To do> Every line from the beginning of the records below up to the one holding "Table_Open file (lenZ F) = Some (mkTable" should be quoted exactly; leave out the rest.

Recorded data:
Lemma Open_file F es L FB fh mh ih file : table_file F es L FB fh mh ih -> lenZ F < 2 ^ 32 -> holds file F ->
  Table_Open file (lenZ F) = Some (mkTable file mh (Block_new (Builder_Finish (add_all 1 (index_entry <$> L))))
    (match filter_policy opt with Some p => Some (FilterBlockReader_new (FilterBlock_Finish (run_blocks FB))) | None => None end)).
Proof.
  intros Hf Hl Hh. destruct (tf_footer _ _ _ _ _ _ _ Hf) as [F0 EF]. destruct (tf_handles _ _ _ _ _ _ _ Hf) as [Hmh Hih].
  destruct (Footer_roundtrip (mkFooter mh ih) Hmh Hih) as [Hfl Hfd]. assert (HF : lenZ F = lenZ F0 + kEncodedLength) by (rewrite EF, length_app, Nat2Z.inj_add, Hfl; lia).
  unfold Table_Open. change kEncodedLength with 48 in *. rewrite (proj2 (Z.ltb_ge _ _)) by lia. rewrite Hh by lia.
  replace (Z.to_nat (lenZ F - 48)) with (length F0) by lia. rewrite EF at 1. rewrite drop_app_length, take_ge by lia. rewrite Hfd. cbn [index_handle_ metaindex_handle_].
  unfold read_block. rewrite (ReadBlock_stored file F _ _ ih _ Hh ltac:(lia) (tf_index _ _ _ _ _ _ _ Hf)). f_equal.
  unfold ReadMeta. pose proof (tf_filter _ _ _ _ _ _ _ Hf) as Hft. destruct (filter_policy opt) as [p|]; [|done]. destruct Hft as (Hs1 & _ & Hs2).
  unfold read_block. cbn [t_file metaindex_handle_]. rewrite (ReadBlock_stored file F _ _ mh _ Hh ltac:(lia) Hs2). destruct (meta_Seek p fh) as (it & -> & Hcur).
  cbn [or_map or_case]. rewrite Hcur, (proj2 (Slice_compare_eq _ _) eq_refl). unfold ReadFilter. rewrite Handle_decode by (apply (stored_handle_ok F _ (FilterBlock_Finish (run_blocks FB))); [lia|done]).
  unfold read_block. cbn [t_file]. by rewrite (ReadBlock_stored file F _ _ fh _ Hh ltac:(lia) Hs1).
Qed.

(** ** Ranging over it and searching it *)

Section Opened.
Context (F : list Z) (es : list entry) (L : list dblock) (FB : list (Z * list (list Z))) (fh mh ih : BlockHandle).
Context (file : RandomAccessFile) (verify : bool) (t : Table).
Context (Hfile : table_file F es L FB fh mh ih) (Hes : entries_ok es) (Hlen : lenZ F < 2 ^ 32) (Hholds : holds file F) (Hopen : Table_Open file (lenZ F) = Some t).

Lemma opened : t_file t = file /\ t_index_block t = Block_new (Builder_Finish (add_all 1 (index_entry <$> L)))
  /\ t_filter t = match filter_policy opt with Some p => Some (FilterBlockReader_new (FilterBlock_Finish (run_blocks FB))) | None => None end.
Proof. rewrite (Open_file F es L FB fh mh ih file) in Hopen by done. by injection Hopen as <-. Qed.

Lemma block_elem d e : d ∈ L -> e ∈ d_es d -> e ∈ es.
Proof.
  intros Hd He. rewrite <- (tf_es _ _ _ _ _ _ _ Hfile). apply list_elem_of_join. exists (d_es d). split; [done|]. by apply list_elem_of_fmap_2.
Qed.

Lemma block_entries d : d ∈ L -> entries_ok (d_es d).
Proof.
  intros (L1 & L2 & E)%list_elem_of_split. pose proof Hes as He. rewrite <- (tf_es _ _ _ _ _ _ _ Hfile), E, all_es_app in He.
  change (all_es (d :: L2)) with (d_es d ++ all_es L2) in He. apply entries_app in He as [_ He]. by apply entries_app in He as [He _].
Qed.

Lemma index_iter : exists it, Block_NewIterator (t_index_block t) = Iter it /\ iter_ok it /\ content it = index_entry <$> L.
Proof.
  destruct opened as (_ & -> & _). destruct (index_sorted L (tf_indexed _ _ _ _ _ _ _ Hfile)) as (H1 & H2 & _).
  { intros d e Hd He. apply (entries_elem es e Hes). by apply (block_elem d). }
  pose proof (index_load L es (tf_indexed _ _ _ _ _ _ _ Hfile) (tf_es _ _ _ _ _ _ _ Hfile)) as Hl. pose proof (length_block 1 (index_entry <$> L)) as Hlb.
  rewrite length_fmap in Hlb. pose proof (eo_load _ Hes). destruct (block_roundtrip 1 (index_entry <$> L)) as (it & E1 & E2 & E3 & _); [lia|done..|lia|]. by exists it.
Qed.

Lemma block_iter d : d ∈ L -> exists it, BlockReader t verify (Handle_EncodeTo (d_handle d)) = Iter it /\ iter_ok it /\ content it = d_es d.
Proof.
  intros Hd. destruct (tf_blocks _ _ _ _ _ _ _ Hfile d Hd) as [Hs _]. unfold BlockReader, read_block. rewrite Handle_decode by (apply (stored_handle_ok F _ (raw_of (d_es d))); [lia|done]).
  destruct opened as (-> & _ & _). rewrite (ReadBlock_stored file F _ _ _ _ Hholds ltac:(lia) Hs).
  destruct (raw_ok (d_es d) (block_entries d Hd)) as (_ & _ & _ & it & H1 & H2 & H3). by exists it.
Qed.

Lemma table_blocks_ok : blocks_ok (BlockReader t verify) (index_entry <$> L) /\ blocks_content (BlockReader t verify) (index_entry <$> L) = es.
Proof.
  pose proof (tf_indexed _ _ _ _ _ _ _ Hfile) as Hx. assert (Hblk : forall d, d ∈ L -> block_of (BlockReader t verify) (index_entry d) = d_es d).
  { intros d Hd. unfold block_of. destruct (block_iter d Hd) as (it & E1 & _ & E3). simpl. rewrite E1. done. }
  destruct (index_sorted L Hx) as (H1 & H2 & _). { intros d e Hd He. apply (entries_elem es e Hes). by apply (block_elem d). }
  split; [split|].
  - by apply sorted_keys.
  - intros x (d & -> & Hd)%list_elem_of_fmap. destruct (block_iter d Hd) as (it & E1 & E2 & _). simpl. rewrite E1. done.
  - intros x e (d & -> & Hd)%list_elem_of_fmap. rewrite Hblk by done. by apply (ix_above _ _ Hx).
  - intros x x' e (d & -> & Hd)%list_elem_of_fmap (d' & -> & Hd')%list_elem_of_fmap Hlt. rewrite Hblk by done. intros He.
    apply list_elem_of_lookup in Hd as [i Hi], Hd' as [j Hj]. assert (Hi' : (index_entry <$> L) !! i = Some (index_entry d)) by (by rewrite list_lookup_fmap, Hi).
    assert (Hj' : (index_entry <$> L) !! j = Some (index_entry d')) by (by rewrite list_lookup_fmap, Hj). apply (klt_index _ i j _ _ H1 H2 Hi' Hj') in Hlt.
    apply (ix_below _ _ Hx i d e Hi). rewrite app_nil_r. apply list_elem_of_join. exists (d_es d'). split; [done|].
    apply list_elem_of_fmap_2, list_elem_of_lookup. exists (j - S i)%nat. rewrite lookup_drop. by replace (S i + (j - S i))%nat with j by lia.
  - rewrite <- (tf_es _ _ _ _ _ _ _ Hfile). unfold blocks_content, all_es. f_equal. rewrite <- list_fmap_compose. apply list_fmap_ext. intros i d Hd. apply Hblk. by eapply list_elem_of_lookup_2.
Qed.

(** Where an entry is. *)
Lemma entry_block e : e ∈ es -> exists i d, L !! i = Some d /\ e ∈ d_es d.
Proof.
  rewrite <- (tf_es _ _ _ _ _ _ _ Hfile). intros (l & He & (d & -> & Hd)%list_elem_of_fmap)%list_elem_of_join.
  apply list_elem_of_lookup in Hd as [i Hi]. by exists i, d.
Qed.

Lemma later_block i j d d' e : L !! i = Some d -> L !! j = Some d' -> (i < j)%nat -> e ∈ d_es d' -> e ∈ all_es (drop (S i) L) ++ [].
Proof.
  intros Hi Hj Hij He. rewrite app_nil_r. apply list_elem_of_join. exists (d_es d'). split; [done|]. apply list_elem_of_fmap_2, list_elem_of_lookup.
  exists (j - S i)%nat. rewrite lookup_drop. by replace (S i + (j - S i))%nat with j by lia.
Qed.

(** The block that the index finds for a key: the first whose index key is not below it. *)
Definition index_finds (k : list Z) (i : nat) (d : dblock) : Prop :=
  L !! i = Some d /\ cmp (d_key d) k <> Lt /\ forall j d', (j < i)%nat -> L !! j = Some d' -> cmp (d_key d') k = Lt.

Lemma index_Seek k it : iter_ok it -> content it = index_entry <$> L -> dom k ->
  match cur (Seek it k) with
  | Some x => exists i d, index_finds k i d /\ x = index_entry d
  | None => forall d, d ∈ L -> cmp (d_key d) k = Lt
  end.
Proof.
  intros Hok Hc Hk. destruct (Seek_best it k Hok Hk) as (_ & _ & Hb). rewrite Hc in Hb.
  destruct (index_sorted L (tf_indexed _ _ _ _ _ _ _ Hfile)) as (H1 & H2 & _). { intros d e Hd He. apply (entries_elem es e Hes). by apply (block_elem d). }
  destruct (cur (Seek it k)) as [x|].
  - destruct Hb as (Hx & HP & Hmin). apply list_elem_of_lookup in Hx as [i Hi]. pose proof Hi as Hi'. rewrite list_lookup_fmap in Hi'. apply fmap_Some in Hi' as (d & Hd & ->).
    exists i, d. split; [|done]. split_and!; [done..|]. intros j d' Hj Hd'. assert (Hj' : (index_entry <$> L) !! j = Some (index_entry d')) by (by rewrite list_lookup_fmap, Hd').
    destruct (cmp (d_key d') k) eqn:Ec; [exfalso|done|exfalso]; (destruct (Hmin (index_entry d')) as [E|E]; [by eapply list_elem_of_lookup_2|simpl; by rewrite Ec|..]);
      [rewrite E in Hj'; pose proof (proj2 (klt_index _ j i _ _ H1 H2 Hj' Hi) Hj) as Hirr; apply (klt_irrefl (index_entry d)) in Hirr; [done|]
      |apply (klt_index _ i j _ _ H1 H2 Hi Hj') in E; lia
      |rewrite E in Hj'; pose proof (proj2 (klt_index _ j i _ _ H1 H2 Hj' Hi) Hj) as Hirr; apply (klt_irrefl (index_entry d)) in Hirr; [done|]
      |apply (klt_index _ i j _ _ H1 H2 Hi Hj') in E; lia]; apply (Forall_elem _ _ _ H2); apply list_elem_of_fmap_2; by eapply list_elem_of_lookup_2.
  - intros d Hd. destruct (cmp (d_key d) k) eqn:Ec; [exfalso|done|exfalso]; (apply (Hb (index_entry d)); [by apply list_elem_of_fmap_2|simpl; by rewrite Ec]).
Qed.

Result below>
Lemma Open_file F es L FB fh mh ih file : table_file F es L FB fh mh ih -> lenZ F < 2 ^ 32 -> holds file F ->
  Table_Open file (lenZ F) = Some (mkTable file mh (Block_new (Builder_Finish (add_all 1 (index_entry <$> L))))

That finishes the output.